=== The task ===
Please return the lines of the data below, word for word, from the first line through the line containing "rewrite (new_leaf_ok _".

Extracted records
= = = = = = =

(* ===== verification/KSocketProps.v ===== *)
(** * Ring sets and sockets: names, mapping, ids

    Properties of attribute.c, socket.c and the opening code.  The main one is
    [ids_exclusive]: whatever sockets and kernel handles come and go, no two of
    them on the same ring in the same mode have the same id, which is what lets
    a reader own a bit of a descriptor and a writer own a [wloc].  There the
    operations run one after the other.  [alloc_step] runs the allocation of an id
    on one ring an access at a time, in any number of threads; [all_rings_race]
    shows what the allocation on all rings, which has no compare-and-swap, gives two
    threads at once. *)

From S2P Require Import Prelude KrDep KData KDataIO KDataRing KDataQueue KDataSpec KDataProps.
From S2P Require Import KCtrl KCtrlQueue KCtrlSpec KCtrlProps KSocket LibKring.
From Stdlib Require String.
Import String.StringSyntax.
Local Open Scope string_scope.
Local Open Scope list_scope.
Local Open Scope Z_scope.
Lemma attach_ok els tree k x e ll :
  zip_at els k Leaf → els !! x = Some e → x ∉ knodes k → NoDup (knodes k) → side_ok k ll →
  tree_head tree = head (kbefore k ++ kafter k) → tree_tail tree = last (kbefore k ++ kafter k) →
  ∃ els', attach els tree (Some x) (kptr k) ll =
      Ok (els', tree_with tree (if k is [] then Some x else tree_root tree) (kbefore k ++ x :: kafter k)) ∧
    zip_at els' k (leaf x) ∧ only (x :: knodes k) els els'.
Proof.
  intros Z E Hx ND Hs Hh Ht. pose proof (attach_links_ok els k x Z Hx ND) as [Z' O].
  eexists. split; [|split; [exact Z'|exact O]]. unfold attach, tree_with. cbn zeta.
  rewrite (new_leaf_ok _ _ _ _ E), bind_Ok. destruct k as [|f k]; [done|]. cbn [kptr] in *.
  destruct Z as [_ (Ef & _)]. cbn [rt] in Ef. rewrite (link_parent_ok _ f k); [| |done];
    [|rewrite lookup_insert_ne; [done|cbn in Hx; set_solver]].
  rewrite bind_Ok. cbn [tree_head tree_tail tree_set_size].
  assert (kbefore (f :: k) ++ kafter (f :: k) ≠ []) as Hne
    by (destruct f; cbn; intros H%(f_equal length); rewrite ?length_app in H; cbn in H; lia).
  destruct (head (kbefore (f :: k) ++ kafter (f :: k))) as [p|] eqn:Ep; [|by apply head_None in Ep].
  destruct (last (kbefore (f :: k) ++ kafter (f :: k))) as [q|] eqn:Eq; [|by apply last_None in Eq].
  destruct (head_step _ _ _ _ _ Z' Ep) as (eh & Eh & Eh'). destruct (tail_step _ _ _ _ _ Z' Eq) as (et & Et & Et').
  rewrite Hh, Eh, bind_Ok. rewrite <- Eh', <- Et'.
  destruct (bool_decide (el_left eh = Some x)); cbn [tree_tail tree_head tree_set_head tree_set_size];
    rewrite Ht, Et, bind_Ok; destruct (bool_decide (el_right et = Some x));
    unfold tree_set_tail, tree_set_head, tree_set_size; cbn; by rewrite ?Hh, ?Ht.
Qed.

= = = = = = =

=== Response ===
(* ===== verification/KSocketProps.v ===== *)
(** * Ring sets and sockets: names, mapping, ids

    Properties of attribute.c, socket.c and the opening code.  The main one is
    [ids_exclusive]: whatever sockets and kernel handles come and go, no two of
    them on the same ring in the same mode have the same id, which is what lets
    a reader own a bit of a descriptor and a writer own a [wloc].  There the
    operations run one after the other.  [alloc_step] runs the allocation of an id
    on one ring an access at a time, in any number of threads; [all_rings_race]
    shows what the allocation on all rings, which has no compare-and-swap, gives two
    threads at once. *)

From S2P Require Import Prelude KrDep KData KDataIO KDataRing KDataQueue KDataSpec KDataProps.
From S2P Require Import KCtrl KCtrlQueue KCtrlSpec KCtrlProps KSocket LibKring.
From Stdlib Require String.
Import String.StringSyntax.
Local Open Scope string_scope.
Local Open Scope list_scope.
Local Open Scope Z_scope.
Lemma attach_ok els tree k x e ll :
  zip_at els k Leaf → els !! x = Some e → x ∉ knodes k → NoDup (knodes k) → side_ok k ll →
  tree_head tree = head (kbefore k ++ kafter k) → tree_tail tree = last (kbefore k ++ kafter k) →
  ∃ els', attach els tree (Some x) (kptr k) ll =
      Ok (els', tree_with tree (if k is [] then Some x else tree_root tree) (kbefore k ++ x :: kafter k)) ∧
    zip_at els' k (leaf x) ∧ only (x :: knodes k) els els'.
Proof.
  intros Z E Hx ND Hs Hh Ht. pose proof (attach_links_ok els k x Z Hx ND) as [Z' O].
  eexists. split; [|split; [exact Z'|exact O]]. unfold attach, tree_with. cbn zeta.
  rewrite (new_leaf_ok _ _ _ _ E), bind_Ok. destruct k as [|f k]; [done|]. cbn [kptr] in *.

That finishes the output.